自重でするより負荷が増す分、膝や腰への負担も高まります。ケガを防ぐためにフォームの正しさは意識してください。
- 両手にダンベルを持ち、両足をひっつけるか少し開いた状態でまっすぐに立つ
- 胸を張って正面を向く
- 息を吸いながらダンベルを持った腕を下へおろしたままで、膝をゆっくりと曲げて腰を下ろしていく
- 膝が90度、太ももと地面が水平になるまで腰を下げたら、息を吐きながらゆっくりと膝を伸ばして元の体勢に戻る
- 3~4を15回繰り返す
- インターバルで30秒休憩をとる
- 残り2セットを行う
注意点は通常のナロースクワットと同じですが、ダンベルを持っている分負荷が増し、腰への負担は増えています。

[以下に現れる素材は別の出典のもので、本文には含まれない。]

(* ===== verification/CompactControl.v ===== *)
(** * Automatic compaction and the accounting of usage

    Models [src/crates/worker/src/compact/state.rs] (when the worker may compact on its own),
    [compact/usage_tracker.rs] (what a request cost), [commit_usage_boundary] of the log writer
    in [worker.rs], and the parts of [worker.rs] and [ipc/interceptor.rs] that act on their
    decisions.  Locks are left out: each operation holds its own for its whole length.  The
    theorems: one attempt at a time, no request above the safety threshold, and usage that is
    neither lost nor counted twice however often the log refuses an entry. *)
From Stdlib Require Import ZArith String List Lia.
From stdpp Require Import base tactics numbers list strings pretty.
From S2P Require Import Prelude BTree Conversation ContextBudget ImageRecovery Timeline SessionLog.

Module CompactControl.
Import ContextBudget.

(** ** The guard of automatic compaction *)

Inductive CompactFailureCategory :=
| CategoryCancelled | SummaryMissing | SummaryTooLarge | ActiveSegmentCommit | Storage
| InternalWorker | Preparation | OtherCategory.

Inductive AutomaticCompactGuard :=
| Ready
| SuppressedForCurrentRun (failure_category : CompactFailureCategory)
| AwaitingPostCompactRequest.

Inductive CompactionOutcome := Succeeded | Failed (c : CompactFailureCategory) | Cancelled.

Inductive AutomaticCompactTrigger := PreRun | RequestThreshold.

Inductive AutomaticCompactBlock :=
| Attempted | Thrash | BlockFailed (c : CompactFailureCategory) | BlockCancelled.

Inductive AutomaticCompactDecision :=
| Continue | Start (t : AutomaticCompactTrigger) | Block (b : AutomaticCompactBlock).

そのため、必ず背中は伸ばし、丸めないように気を付けましょう。
ダンベルを振った反動で上体を上げないように、腕は動かしません。
6-2. バーベルナロースクワット
バーベルを担いでやるナロースクワットです。筋肉に高負荷をかけられますので、強い刺激を与えたい方はトライしてみましょう。
ただし、腰だけでなく膝関節などにも負担が強くなりますので、最初はトレーナーなどについて貰ってください。

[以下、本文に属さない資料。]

(** [compact_with_cancel]. *)
Definition compact (c : Compaction) (w : Worker) : bool * Worker :=
  if negb (CompactControl.pending_record_count (CompactControl.tracker (ledger w)) =? 0)%nat then (false, w)
  else
    let w := record_metrics w (start_metrics c) in
    if negb (activates c) then (false, record_metrics w (end_metrics c))
    else
      let w := record_metrics (compact_impl c w) (end_metrics c) in
      (true, change_tracker w (λ t, CompactControl.note_post_request t (correlation c) CompactControl.Compaction)).

(** ** Rewinding *)

Definition is_logged_user_message (e : LoggedHistoryEntry) : bool :=
  match logged_item e with LoggedMessage LoggedUser _ => true | _ => false end.

(** Whether an entry is the input with this id. *)
Definition is_rewind_input (id : string) (e : LogEntry) : bool :=
  match e with
  | AnnotatedUserInput _ _ _ h =>
      match List.find is_logged_user_message h with
      | Some user => String.eqb (entry_id (metadata user)) id
      | None => false
      end
  | _ => false
  end.

Definition resolve_rewind_input (entries : list LogEntry) (id : string) : option nat :=
  position (is_rewind_input id) entries.

Definition rewind_truncate_entries (entries : list LogEntry) (index : nat) : nat :=
  match index with
  | S before => match entries !! before with Some (Invoke _ _) => before | _ => index end
  | O => index
  end.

- バーベルスタンドの間に立ち、バーベルを首の後ろに背負った状態でまっすぐに立つ
- 両足はひっつけるか、少しだけ開く
- 胸を張って背筋を伸ばし、正面を向く
- バーベルを背負ったままゆっくりと膝を曲げ、息を吸いながら腰を下ろしていく
- 限界まで腰を下げたら、息を吐きながら元の体勢に戻る
- 4~5を15回繰り返す
- インターバルで90秒休憩をとる
- 残り2セットを行う
ナロースクワットは元からバランスがとりにくい筋トレ種目です。それにバーベルが加わることで更にバランスを取りにくくなりますので、いざというときすぐにバーベルを預けられるラックやスタンドの近くで行うか、スミスマシンを活用して行ってください。

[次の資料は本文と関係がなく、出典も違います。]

Definition classify_logged_history_entry (entry : LoggedHistoryEntry) (ts : Z) : LogEntry :=
  if is_tool_result (from_logged (logged_item entry)) then AnnotatedToolResult ts entry
  else AnnotatedAssistantItem ts entry.

(** The loop of [save_delta]; the n-th append meets [env n]. *)
Fixpoint save_delta_from (env : nat → Env) (n : nat) (s : St) (ts : Z)
    (session_id segment_id : string) (new_items : list LoggedHistoryEntry)
  : St * result unit StoreError :=
  match new_items with
  | [] => (s, Ok tt)
  | entry :: rest =>
      if is_user_message (from_logged (logged_item entry))
      then save_delta_from env n s ts session_id segment_id rest
      else
        match append_entry (env n) s EmptyString session_id segment_id
                (classify_logged_history_entry entry ts) with
        | (s', Err e) => (s', Err e)
        | (s', Ok _) => save_delta_from env (S n) s' ts session_id segment_id rest
        end
  end.

Definition save_delta (env : nat → Env) (s : St) (ts : Z) (session_id segment_id : string)
    (new_items : list LoggedHistoryEntry) : St * result unit StoreError :=
  save_delta_from env 0 s ts session_id segment_id new_items.

Definition append_system_item (env : Env) (s : St) (ts : Z) (session_id segment_id : string)
    (entry : LoggedSystemHistoryEntry) : St * result unit StoreError :=
  append_entry env s EmptyString session_id segment_id (AnnotatedSystemItem ts entry []).

Definition save_turn_end (env : Env) (s : St) (ts : Z) (session_id segment_id : string)
    (turn_count : Z) : St * result unit StoreError :=
  append_entry env s EmptyString session_id segment_id (TurnEnd ts turn_count).

Definition save_run_completed (env : Env) (s : St) (ts : Z)
    (new_id session_id segment_id : string) (result : EngineResult) (interrupted : bool)
    (active_run_turn_count : option Z) : St * Prelude.result unit StoreError :=
  append_entry env s new_id session_id segment_id
    (RunCompleted None ts interrupted result active_run_turn_count).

まとめ 太ももを集中的に鍛えるならナロースクワット!
太くたくましい太ももを手に入れたいなら、迷うことなくナロースクワットです。ダンベルなどで負荷を増やせばさらに刺激を強くできますので、太ももの筋肉を追い込みたいという方は、ナロースクワットで負荷を高めていきましょう。
ただし、ケガをしやすいメニューであることを忘れてはいけません。初心者や負荷を上げる場合には、トレーナーについてもらうなど対策をとってください。
下半身の筋肉を鍛えれば、メリットは多くあります。ナロースクワットで理想の体形に近づけていきましょう。